3 ) Quelle est l'importance de
l'Eglise orthodoxe du Togo dans le monde des Eglises orthodoxes ?
Créée depuis le 8
septembre 2005, la jeune Eglise orthodoxe du Togo regroupe, à ce jour, à peine
un millier de fidèles dans tout le pays. Ceux-ci se répartissent dans quatre
paroisses dont trois sont situées dans le sud du pays et la quatrième dans le
nord. Les différentes dénominations des paroisses du sud du pays sont les
suivantes : La Nativité de la Mère de Dieu dans la ville de Lomé, la capitale du pays, La Dormition de la Mère de Dieu dans le
village d’Ahépé et Saint Jean Chrysostome
dans la ville de Notsè. La quatrième
paroisse, située dans le nord du pays,
dans la ville de Kara, est sous la protection de l’Archange Saint Raphaël. L’Eglise orthodoxe du
Togo assure aussi la gestion de deux établissements scolaires.

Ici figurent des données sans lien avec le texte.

(** X1: the request of a get-orders call carries a [query] variable exactly
    when the input's [query] is present and not empty, and then it is that
    string unchanged. *)
Theorem getOrders_query_variable :
  forall net c input s log q,
    getOrders.query input = Some q ->
    q <> "" ->
    log_of (run net log (getOrders_session c input s))
    = log ++ [mkRequest c getOrders.document (getOrders.variables_of input)]
    /\ contains (getOrders.variables_of input) "query" = true
    /\ field (getOrders.variables_of input) "query" = VStr q
    /\ (forall other,
           contains (getOrders.variables_of other) "query"
           = given (getOrders.query other)).
Proof.
  intros net c input s log q Q N.
  split; [apply getOrders_session_log |].
  assert (G : forall other,
             contains (getOrders.variables_of other) "query"
             = given (getOrders.query other)).
  { intro other. split_input other; reflexivity. }
  split; [| split; [| exact G]].
  - rewrite G, Q. apply given_spec. now exists q.
  - destruct input as [q' lim af be rev sk]. simpl in Q. subst q'.
    destruct q as [| q0 q]; [now contradiction N |].
    destruct be as [[| ? ?] |], af as [[| ? ?] |]; reflexivity.
Qed.
(** ** Configuration and constants *)

(** Modelled from the spec: [tConfig.h], [tTask.h] and the error codes of
    [tEvent.h] are not among the sources; the constants they define are the
    fields of a configuration.  [TINYOS_TASK_STATE_RDY] is 0 (the spec: READY
    is "no bits set"). *)
Record tConfig : Type := mkConfig {
  TINYOS_PRIO_COUNT : Z;
  TINYOS_SLICE_MAX : Z;
  TICKS_PER_SEC : Z;
  TINYOS_IDLETASK_STACK_SIZE : Z;
  TINYOS_TASK_STATE_DELAYED : Z;
  TINYOS_TASK_STATE_SUSPEND : Z;
  TINYOS_TASK_WAIT_MASK : Z;
  tErrorTimeOut : Z
}.

Definition TINYOS_TASK_STATE_RDY : Z := 0.

(** A configuration with the customary values: 32 priorities, a slice of 10
    ticks, a tick every 10 ms. *)
Definition sampleConfig : tConfig :=
  {| TINYOS_PRIO_COUNT := 32;
     TINYOS_SLICE_MAX := 10;
     TICKS_PER_SEC := 100;
     TINYOS_IDLETASK_STACK_SIZE := 1024;
     TINYOS_TASK_STATE_DELAYED := 2;
     TINYOS_TASK_STATE_SUSPEND := 4;
     TINYOS_TASK_WAIT_MASK := 0xFF0000;
     tErrorTimeOut := 1 |}.

(** ** Task control block and kernel state *)

Definition TaskId := Z.
Definition EventId := Z.

(** The fields of [tTask] that the sources read or write.  The two list
    nodes [linkNode] and [delayNode] are represented by the task's membership
    in the lists of the kernel. *)
Record tTask : Type := mkTask {
  stack : Z;
  stackBase : Z;
  stackSize : Z;
  delayTicks : Z;
  prio : Z;
  state : Z;
  slice : Z;
  suspendCount : Z;
  waitEvent : option EventId;
  eventMsg : Z;
  waitEventResult : Z;
  clean : option Z;
  cleanParam : Z;
  requestDeleteFlag : Z
}.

L’accueil à l’aube du troisième millénaire de la “foi juste”,
la foi orthodoxe, dans le souffle de l’Esprit, augure un baptême plénier des
nations africaines, de leurs cultures et de leurs traditions. Les nations sont
appelées à entrer dans l’héritage du Seigneur, et à ne former qu’un seul peuple
d’une pluralité de langues et de cultures, sans qu’une telle diversité soit une
entrave à l’unité du Corps de l’Église, mais concourt, par la symphonie des cœurs
et dans le souffle de l’Esprit-Saint, à composer dans la langue de l’Évangile,
une hymne harmonieuse aux accents merveilleusement accordés “dans un même amour, une seule âme, un seul
sentiment” (Phil 2, 2).
Cet héritage de la véritable Eglise du Christ, qui s’offre aujourd’hui à l’Afrique
et qui est reçu dans un engagement de foi par les peuples de ce continent, est
moins un héritage doctrinal qu’un mode de vie, d’une actualité toujours
novatrice et créatrice, enraciné dans le terreau de la Tradition conciliaire
des premiers siècles de l’Église. L’offrande aux hommes de tous peuples,
langues et cultures par l’Orthodoxie, d’une plénitude de vie, reflet de la vie
divine et trinitaire, transparaît dans sa liturgie, ses rites, ses offices et
dans la Parole de l’Évangile toujours continuée dans les écrits des Pères de l’Église,
ceux des premiers siècles et ceux que l’Esprit-Saint, dans les périodes les
plus actuelles de l’histoire, suscite comme des luminaires porteurs de son Souffle
au cœur du monde. En considération de cette fidélité créatrice dont elle a
toujours témoigné, l’Église orthodoxe, par sa spiritualité, son sens du Mystère
de la divino-humanité, étranger à l’esprit de la rationalité scolastique, et
par son dynamisme propre, suscite à chaque époque un renouvellement du cœur et
du visage des peuples, et tente à la lumière de l’Évangile, d’actualiser le
message du Christ au cœur de l’histoire, d’apporter une réponse appropriée aux
besoins du monde à chaque étape de son cheminement historique. Un tel
renouvellement nécessite de la part des peuples qui accueillent la tradition de
foi orthodoxe, et en particulier du peuple du Togo, comme le soulignait le Père
Dumitru Staniloae, “un effort pour être de dignes héritiers du témoignage
de l’époque apostolique […]. Ce renouvellement signifie le renouveau de la vie
du Christ en nous. Il nous faudrait arriver à vivre avec le même sentiment de
la présence du Christ que les premiers chrétiens. Le Christ nous dit comme à eux :
“Je suis avec vous pour toujours” (Mt 28, 20)[2].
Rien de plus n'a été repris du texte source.